TO DO ::
Search each line of the data for the word "replace"; copy every line where it is found.

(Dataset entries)
==================================================

(** * harsearch: the search-and-highlight engine of [harsearch/__main__.py]

    A shallow embedding of the HAR search tool and the properties of its
    specification.  Python values are an inductive type, [str] is a list of
    code points, indices are [Z] (they can be negative, and [str.find]
    answers [-1]), exceptions and the unbounded [while True] loop are an
    outcome type with a fuel-indexed loop, and [print] / [open] are recorded
    in a trace of events. *)

From Stdlib Require Import String Ascii.
From Stdlib Require Import ZArith NArith List Bool Lia.
From Stdlib Require Import Floats.SpecFloat.
From Stdlib Require DecimalString.
Import ListNotations.
Local Open Scope Z_scope.
Set Warnings "-register-all".

(** ** Python strings *)

(** A [str] is a sequence of Unicode code points. *)
Definition char := N.
Definition str := list char.

(** A string literal of the source. *)
Definition lit (s : string) : str := map N_of_ascii (list_ascii_of_string s).
Arguments lit s%_string.

(** [len(s)] *)
Definition len (s : str) : Z := Z.of_nat (length s).

(** How a slice bound is brought into [0, len]: a negative bound counts from
    the end, and both are clamped. *)
Definition clamp_index (n i : Z) : Z :=
  if i <? 0 then Z.max 0 (i + n) else Z.min i n.

(** [s[lo:hi]]; [None] is an omitted bound. *)
Definition slice (s : str) (lo hi : option Z) : str :=
  let n := len s in
  let a := match lo with None => 0 | Some i => clamp_index n i end in
  let b := match hi with None => n | Some j => clamp_index n j end in
  firstn (Z.to_nat (b - a)) (skipn (Z.to_nat a) s).

Definition str_eqb (a b : str) : bool :=
  if list_eq_dec N.eq_dec a b then true else false.

(** [s.startswith(sub)] *)
Fixpoint startswith (sub s : str) : bool :=
  match sub, s with
  | [], _ => true
  | _ :: _, [] => false
  | a :: sub', b :: s' => N.eqb a b && startswith sub' s'
  end.

(** The scan of [str.find]: [s] is the text from index [i] on. *)
Fixpoint find_from (sub s : str) (i : Z) : Z :=
  if startswith sub s then i
  else match s with
       | [] => -1
       | _ :: s' => find_from sub s' (i + 1)
       end.

(** [s.find(sub, start)]: the lowest index at or after [start] where [sub]
    occurs, or [-1]. *)
Definition find (s sub : str) (start : Z) : Z :=
  let n := len s in
  let st := if start <? 0 then Z.max 0 (start + n) else start in
  if n <? st then -1 else find_from sub (skipn (Z.to_nat st) s) st.

(** [sub in s] *)
Fixpoint str_contains (sub s : str) : bool :=
  startswith sub s ||
  match s with
  | [] => false
  | _ :: s' => str_contains sub s'
  end.
Lemma bytes_of_string_of_bytes l : bytes_of_string (string_of_bytes l) = l.
Proof. apply String.list_byte_of_string_of_list_byte. Qed.

Lemma bytes_app s t : bytes_of_string (s +:+ t) = bytes_of_string s ++ bytes_of_string t.
Proof.
  unfold bytes_of_string. induction s as [|c s IH]; [done|].
  exact (f_equal (cons (Ascii.byte_of_ascii c)) IH).
Qed.

Lemma len_app {A} (l k : list A) : len (l ++ k) = len l + len k.
Proof. unfold len. rewrite length_app. lia. Qed.

Lemma len_cons {A} (x : A) l : len (x :: l) = 1 + len l.
Proof. unfold len. simpl. lia. Qed.

Lemma len_nonneg {A} (l : list A) : 0 <= len l.
Proof. unfold len. lia. Qed.

Lemma len_nil {A} : len (@nil A) = 0.
Proof. done. Qed.

Lemma to_nat_len {A} (l : list A) : Z.to_nat (len l) = length l.
Proof. unfold len. apply Nat2Z.id. Qed.

Lemma collect_Ok_iff {E A} (rs : list (result E A)) l :
  collect rs = Ok l <-> Forall2 (fun r a => r = Ok a) rs l.
Proof.
  revert l. induction rs as [|[a|e] rs IH]; intros l; simpl.
  - split; [by intros [= <-]|]. intros Hl. by inversion Hl.
  - split.
    + destruct (collect rs) as [l'|e'] eqn:Hc; [|done]. intros [= <-].
      constructor; [done|]. by apply IH.
    + intros Hl. inversion Hl as [|?? ? l' Ha Hr]; simplify_eq.
      apply IH in Hr. by rewrite Hr.
  - split; [done|]. intros Hl. inversion Hl. done.
Qed.

Lemma collect_map_Ok {E A B} (f : A -> result E B) (g : A -> B) l :
  (forall a, a ∈ l -> f a = Ok (g a)) -> collect (map f l) = Ok (map g l).
Proof.
  intros H. apply collect_Ok_iff. induction l as [|a l IH]; simpl; constructor.
  - apply H. left.
  - apply IH. intros a' Ha'. apply H. by right.
Qed.

Lemma filter_none {A} (P : A -> Prop) `{!forall x, Decision (P x)} (l : list A) :
  Forall (fun x => ~ P x) l -> filter P l = [].
Proof. induction 1 as [|x l Hx _ IH]; [done|]. by rewrite filter_cons_False. Qed.

Lemma filter_all {A} (P : A -> Prop) `{!forall x, Decision (P x)} (l : list A) :
  Forall P l -> filter P l = l.
Proof. induction 1 as [|x l Hx _ IH]; [done|]. by rewrite filter_cons_True, IH. Qed.

Lemma to_ascii_lowercase_idemp s :
  to_ascii_lowercase (to_ascii_lowercase s) = to_ascii_lowercase s.
Proof.
  induction s as [|c s IH]; simpl; [done|]. f_equal; [|done].
  destruct c as [[] [] [] [] [] [] [] []]; reflexivity.
Qed.

(** ** Automation *)

Create HintDb signalrr.
#[export] Hint Resolve len_nonneg u8_to_Z_range : signalrr.
#[export] Hint Rewrite @len_app @len_cons @len_nil @bytes_of_string_of_bytes
  @string_of_bytes_of_string to_ascii_lowercase_idemp : signalrr.

(** Case analysis on every [match] and [if] of the goal, closing the impossible cases. *)
Ltac break := repeat (case_match; simplify_eq/=; try done).

(** Case analysis on the [match]es of a hypothesis. *)
Ltac break_in H := repeat (case_match; simplify_eq/=; try done).

(** Turns the boolean comparisons of the code into propositions. *)
Ltac bool_to_prop :=
  repeat match goal with
  | H : (_ && _)%bool = true |- _ => apply andb_true_iff in H as [? ?]
  | H : (_ && _)%bool = false |- _ => apply andb_false_iff in H
  | H : (_ || _)%bool = false |- _ => apply orb_false_iff in H as [? ?]
  | H : (_ || _)%bool = true |- _ => apply orb_true_iff in H
  | H : negb _ = true |- _ => apply negb_true_iff in H
  | H : negb _ = false |- _ => apply negb_false_iff in H
  | H : (_ =? _) = true |- _ => apply Z.eqb_eq in H
  | H : (_ =? _) = false |- _ => apply Z.eqb_neq in H
  | H : (_ <=? _) = true |- _ => apply Z.leb_le in H
  | H : (_ <=? _) = false |- _ => apply Z.leb_gt in H
  | H : (_ <? _) = true |- _ => apply Z.ltb_lt in H
  | H : (_ <? _) = false |- _ => apply Z.ltb_ge in H
  end.
Lemma split_write_all ss :
  Forall (fun s => is_record s = true) ss ->
  List.filter (fun part => negb (is_empty part)) (split RECORD_SEPARATOR (write_all ss)) = ss.
Proof.
  induction 1 as [|s ss Hs Hss IH]; [done|]. unfold is_record in Hs. bool_to_prop.
  rewrite write_all_cons, split_write by done. simpl.
  replace (is_empty s) with false. simpl. by rewrite IH.
Qed.

Lemma parse_write_all ss :
  ss <> [] -> Forall (fun s => is_record s = true) ss -> parse (write_all ss) = Ok ss.
Proof.
  intros Hne Hss. unfold parse. rewrite ends_with_write_all by done.
  replace (is_empty (write_all ss)) with false.
  2: { destruct ss as [|s ss]; [done|]. rewrite write_all_cons. by destruct s. }
  cbn [orb negb]. by rewrite split_write_all.
Qed.

Lemma split_parts c s :
  Forall (fun part => contains c part = false) (split c s) /\
  foldr String.append EmptyString (split c s) = without c s.
Proof.
  induction s as [|d s [IH1 IH2]]; simpl; [by repeat constructor|].
  destruct (Ascii.eqb d c) eqn:E; [by split; [constructor|]|].
  destruct (split c s) as [|p ps]; simpl in *.
  - split; [constructor; [|done]; simpl; by rewrite E|by rewrite <- IH2].
  - apply Forall_cons in IH1 as [Hp Hps].
    split; [constructor; [simpl; by rewrite E, Hp|done]|by rewrite <- IH2].
Qed.
(* ===== verification/Message.v ===== *)
(** * Hub messages and their JSON layout ([src/hub/message.rs])

    The message types keep the fields of the source; a [HashMap<String, String>] of headers is a
    [gmap].  [from_json_value] and [to_json_value] translate between messages and JSON values;
    [json_canon] is the message that arrives when a message is written and read back. *)

From Stdlib Require Import ZArith Lia String.
From stdpp Require Import base list strings gmap.
From S2P Require Import Prelude Framing Utf8 Errors Values Arguments.

Local Open Scope Z_scope.

(** [MessageType], with its numbers. *)
Inductive MessageType : Type :=
| TInvocation | TStreamItem | TCompletion | TStreamInvocation | TCancelInvocation
| TPing | TClose | TAck | TSequence.

#[global] Instance MessageType_eq_dec : EqDecision MessageType.
Proof. solve_decision. Defined.

Definition message_type_number (t : MessageType) : Z :=
  match t with
  | TInvocation => 1
  | TStreamItem => 2
  | TCompletion => 3
  | TStreamInvocation => 4
  | TCancelInvocation => 5
  | TPing => 6
  | TClose => 7
  | TAck => 8
  | TSequence => 9
  end.

(** [MessageType::from_i32] *)
Definition from_i32 (value : Z) : option MessageType :=
  match value with
  | 1 => Some TInvocation
  | 2 => Some TStreamItem
  | 3 => Some TCompletion
  | 4 => Some TStreamInvocation
  | 5 => Some TCancelInvocation
  | 6 => Some TPing
  | 7 => Some TClose
  | 8 => Some TAck
  | 9 => Some TSequence
  | _ => None
  end.

Abbreviation headers := (gmap string string).

Record InvocationMessage := {
  inv_headers : headers;
  inv_invocation_id : option string;
  inv_target : string;
  inv_arguments : Arguments;
  inv_stream_ids : option (list string)
}.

==================================================

SOLUTION TO THE EXERCISE ::
  replace (is_empty s) with false. simpl. by rewrite IH.
  replace (is_empty (write_all ss)) with false.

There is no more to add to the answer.